Utilizzare i fondi del Recovery Fund per una riconversione produttiva-ecologica incentrata sugli investimenti verdi nel Mezzogiorno, a partire dall’ex Ilva di Taranto. È la proposta di Svimez presentata ieri durante le audizioni nelle commissioni Bilancio e Politiche dell’Unione europea. Secondo i dati sviscerati dall’Istituto, la chiusura della più grande fabbrica del Sud provocherebbe, considerando gli effetti diretti, indiretti e indotti, un impatto sul Pil italiano di 3,5 miliardi di euro, di cui 2,6 miliardi concentrata al Sud e i restanti 0,9 miliardi nel Centro-Nord.
Un impatto negativo si avrebbe soprattutto sulle esportazioni (-2,2 miliardi) ma anche sui consumi delle famiglie (-1,4 miliardi), considerando il significativo impatto del venir meno degli stipendi degli addetti dello stabilimento, dell’indotto diretto e degli effetti occupazionali del rallentamento dell’economia. Il Tar di Lecce, dieci giorni fa, ha disposto la chiusura dell’area a caldo per un rischio per la salute dei tarantini.
A rischio ci sono 10mila posti di lavoro, senza calcolare l’indotto. «Si ritiene – si legge nella relazione della Svimez – che la strategicità dell’impianto per l’intera filiera siderurgica italiana e per la stessa prospettiva industriale del Mezzogiorno richieda il massimo sforzo, anche finanziario, per garantire una soluzione ambientalmente sostenibile.
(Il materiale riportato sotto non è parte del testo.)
(** One step through a computation. *)
Create HintDb keeps.
Ltac keep_end := first [assumption | reflexivity | rewrite fds_set_sd; [assumption|naive_solver]].
Ltac keep_step :=
  lazymatch goal with
  | |- forall _, _ => intro
  | |- keeps _ (let _ := _ in _) => cbv zeta
  | |- keeps _ (Ok (match ?c with _ => _ end)) => destruct c eqn:?
  | |- keeps _ (Ok _) => apply keeps_ok
  | |- keeps _ Fault => intros ? ? [=]
  | |- keeps _ OutOfFuel => intros ? ? [=]
  | |- keeps_state _ (Ok _) => apply keeps_state_ok
  | |- keeps _ (sd_at _ _ ≫= _) => apply keeps_sd_at; intros ? ?
  | |- keeps _ (req_sd _ ≫= _) => apply keeps_req_sd; intros ? ? ?
  | |- keeps _ (_ ≫= _) =>
      first [ eapply keeps_bind; [solve [eauto with keeps] | intros ? ? ?; cbv beta iota]
            | eapply keeps_bind_state; [solve [eauto with keeps] | intros ? ?]
            | eapply keeps_bind; [| intros ? ? ?; cbv beta iota]
            | apply keeps_bind_pure; intros ? ]
  | |- keeps _ (match (_, _) with _ => _ end) => cbv beta iota
  | |- keeps _ (match ?c with _ => _ end) => destruct c eqn:?
  | |- keeps _ _ => solve [eauto with keeps]
  | |- fds _ = _ => keep_end
  end.
Ltac keep := repeat keep_step.

Section calls.
Context `{HttpdConfig} `{HttpdEnv} `{HttpParser} `{!AppKeepsFds} (fuel : nat).
Implicit Types (hd : httpd_data) (s : sock_db) (l : list Z).

Lemma call_send_keeps l f sockfd buf hd : fds hd = l -> keeps l (call_send f sockfd buf hd).
Proof. intros E. unfold call_send, httpd_default_send. keep. Qed.
#[local] Hint Resolve call_send_keeps : keeps.
Lemma call_recv_keeps l f sockfd n hd : fds hd = l -> keeps l (call_recv f sockfd n hd).
Proof. intros E. unfold call_recv, httpd_default_recv. keep. Qed.
#[local] Hint Resolve call_recv_keeps : keeps.

Lemma set_override_keeps l set sockfd hd : (forall s, fd (set s) = fd s) -> fds hd = l -> keeps l (set_override set sockfd hd).
Proof. intros Hs E. unfold set_override. keep. Qed.
Lemma httpd_recv_with_opt_keeps l n b hd : fds hd = l -> keeps l (httpd_recv_with_opt n b hd).
Proof. intros E. unfold httpd_recv_with_opt, httpd_recv_pending. keep. Qed.
#[local] Hint Resolve httpd_recv_with_opt_keeps : keeps.
Lemma httpd_unrecv_keeps l buf hd : fds hd = l -> keeps l (httpd_unrecv buf hd).
Proof. intros E. unfold httpd_unrecv. keep. Qed.
#[local] Hint Resolve httpd_unrecv_keeps : keeps.
Lemma httpd_req_recv_keeps l n hd : fds hd = l -> keeps l (httpd_req_recv n hd).
Proof. intros E. unfold httpd_req_recv, httpd_recv. keep. Qed.
#[local] Hint Resolve httpd_req_recv_keeps : keeps.
Lemma send_all_keeps l n buf hd : fds hd = l -> keeps l (send_all n buf hd).
Proof. revert buf hd. induction n as [|n IH]; intros buf hd E; simpl; keep. Qed.
#[local] Hint Resolve send_all_keeps : keeps.

(** Responses.  What follows a part that was sent is a continuation. *)
Lemma send_then_keeps l buf hd k : fds hd = l -> (forall hd, fds hd = l -> keeps l (k hd)) -> keeps l (send_then fuel buf hd k).
Proof. intros E Hk. unfold send_then, httpd_send_all. keep. Qed.
Lemma send_hdrs_keeps l hdrs hd k : fds hd = l -> (forall hd, fds hd = l -> keeps l (k hd)) -> keeps l (send_hdrs fuel hdrs hd k).
Proof.
  revert hd. induction hdrs as [|[f v] hdrs IH]; intros hd E Hk; simpl; [by apply Hk|].
  repeat (apply send_then_keeps; [done|clear E hd; intros hd E]). by apply IH.
Qed.
Lemma send_head_keeps l text hd k : fds hd = l -> (forall hd, fds hd = l -> keeps l (k hd)) -> keeps l (send_head fuel text hd k).
Proof.
  intros E Hk. unfold send_head, snprintf_scratch. keep. apply send_then_keeps; [done|]. intros. apply send_hdrs_keeps; [done|].
  intros. by apply send_then_keeps.
Qed.
Lemma httpd_resp_send_keeps l buf n hd : fds hd = l -> keeps l (httpd_resp_send fuel buf n hd).
Proof.
  intros E. unfold httpd_resp_send. keep. apply send_head_keeps; [done|]. intros. keep. apply send_then_keeps; [done|]. intros. keep.
Qed.
#[local] Hint Resolve httpd_resp_send_keeps : keeps.
Lemma httpd_resp_send_err_keeps l e msg hd : fds hd = l -> keeps l (httpd_resp_send_err fuel e msg hd).
Proof. intros E. unfold httpd_resp_send_err, set_nodelay, httpd_resp_set_status, httpd_resp_set_type. keep. Qed.
#[local] Hint Resolve httpd_resp_send_err_keeps : keeps.
Lemma app_err_handler_keeps l f e hd : fds hd = l -> keeps l (app_err_handler f e hd).
Proof. intros <- a hd' R. exact (keep_err_handler _ _ _ _ _ R). Qed.
Lemma app_handler_keeps l f hd : fds hd = l -> keeps l (app_handler f hd).
Proof. intros <- a hd' R. exact (keep_handler _ _ _ _ R). Qed.
#[local] Hint Resolve app_err_handler_keeps app_handler_keeps : keeps.
Lemma httpd_req_handle_err_keeps l e hd : fds hd = l -> keeps l (httpd_req_handle_err fuel e hd).
Proof. intros E. unfold httpd_req_handle_err. keep. Qed.
#[local] Hint Resolve httpd_req_handle_err_keeps : keeps.
Lemma httpd_uri_keeps l hd : fds hd = l -> keeps l (httpd_uri fuel hd).
Proof. intros E. unfold httpd_uri. keep. Qed.
#[local] Hint Resolve httpd_uri_keeps : keeps.

(** The callbacks of the parser. *)
Lemma verify_url_fds p d hd : fds (snd (verify_url p d hd)) = fds hd.
Proof. unfold verify_url. repeat case_match; done. Qed.
Lemma pause_parsing_keeps l a d hd : fds hd = l -> keeps l (pause_parsing a d hd).
Proof. intros E. unfold pause_parsing. keep. Qed.
#[local] Hint Resolve pause_parsing_keeps : keeps.
Lemma message_complete_keeps l a d hd : fds hd = l -> keeps l (message_complete a d hd).
Proof. intros E. unfold message_complete. keep. Qed.
#[local] Hint Resolve message_complete_keeps : keeps.
Lemma headers_done_keeps l p d hd : fds hd = l -> keeps l (Ok (headers_done p d hd)).
Proof. intros E. unfold headers_done. keep. Qed.
#[local] Hint Resolve headers_done_keeps : keeps.
Lemma clear_scratch_keeps l a b hd : fds hd = l -> keeps_state l (clear_scratch a b hd).
Proof. intros E. unfold clear_scratch. case_match; [by apply keeps_state_ok|by intros ? [=]]. Qed.
#[local] Hint Resolve clear_scratch_keeps : keeps.
Ltac keep_verify :=
  match goal with |- keeps ?l ?g => match g with context [verify_url ?p ?d ?hd] =>
    let V := fresh in assert (V : fds (snd (verify_url p d hd)) = l) by (rewrite verify_url_fds; assumption); destruct (verify_url p d hd) as [[? ?] ?]; cbn [snd] in V; cbv beta iota
  end end.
Le risorse europee, insieme alla partecipazione diretta di soggetti pubblici, possono essere mobilitate per accompagnare quel processo di eco-conversione dell’impianto che può assicurare la continuità produttiva, in sicurezza. Evitando il rischio di un abbandono dagli enormi costi economici e sociali, che replicherebbe la fallimentare esperienza di una bonifica infinita come avvenuto in altre aree del Sud, quale Bagnoli».
Arcelor Mitta, che nel frattempo ha presentato ricorso al Consiglio di Stato, ha meno di 60 giorni per fermare gli impianti dell’area a caldo del siderurgico di Taranto perché è «a rischio la salute pubblica». La decisione che potrebbe cambiare la storia dell’ex Ilva è stata presa dal Tar di Lecce 10 giorni fa, i giudici hanno respinto i ricorsi proposti da ArcelorMittal e Ilva in As contro l’ordinanza numero 15 del 2020, firmata dal sindaco di Taranto Rinaldo Melucci, che imponeva ai gestori l’individuazione e il superamento delle criticità derivanti da fenomeni emissivi dello stabilimento siderurgico, disponendo, in difetto, la fermata dell’area a caldo.
Gli effetti dell’ordinanza sindacale erano stati sospesi il 24 aprile 2020 in accoglimento delle istanze di ArcelorMittal e Ilva in As con due provvedimenti-gemelli, poi riuniti, che prevedevano una serie di atti istruttori da compiersi entro lo scorso 7 ottobre. Il termine per «procedere a ulteriori accertamenti e verifiche al fine di individuare preliminarmente le anomalie di funzionamento», sottolinea il Tar, deve ritenersi «ormai irrimediabilmente decorso».
Dalle risultanze acquisite «con la disposta istruttoria – viene puntualizzato nella sentenza – si evince altresì che tali criticità e anomalie possono ritenersi risolte solo in minima parte e che, viceversa, permangono astrattamente le condizioni di rischio del ripetersi di siffatti gravi accadimenti emissivi, i quali del resto non possono certo dirsi episodici, casuali e isolati». Deve «pertanto ritenersi pienamente sussistente», evidenziano i giudici, «la situazione di grave pericolo per la salute dei cittadini, connessa dal probabile rischio di ripetizione di fenomeni emissivi in qualche modo fuori controllo e sempre più frequenti, forse anche in ragione della vetustà degli impianti tecnologici di produzione».
Tornando alla relazione di Svimez sul Recovery, secondo l’istituto il Piano nazionale «approvato dal precedente Esecutivo lo scorso 12 gennaio attualmente al vaglio del Parlamento, pur presentando apprezzabili miglioramenti rispetto alla precedente bozza, non presenta una chiara visione sul contributo che il Mezzogiorno può dare alla ricostruzione del Paese».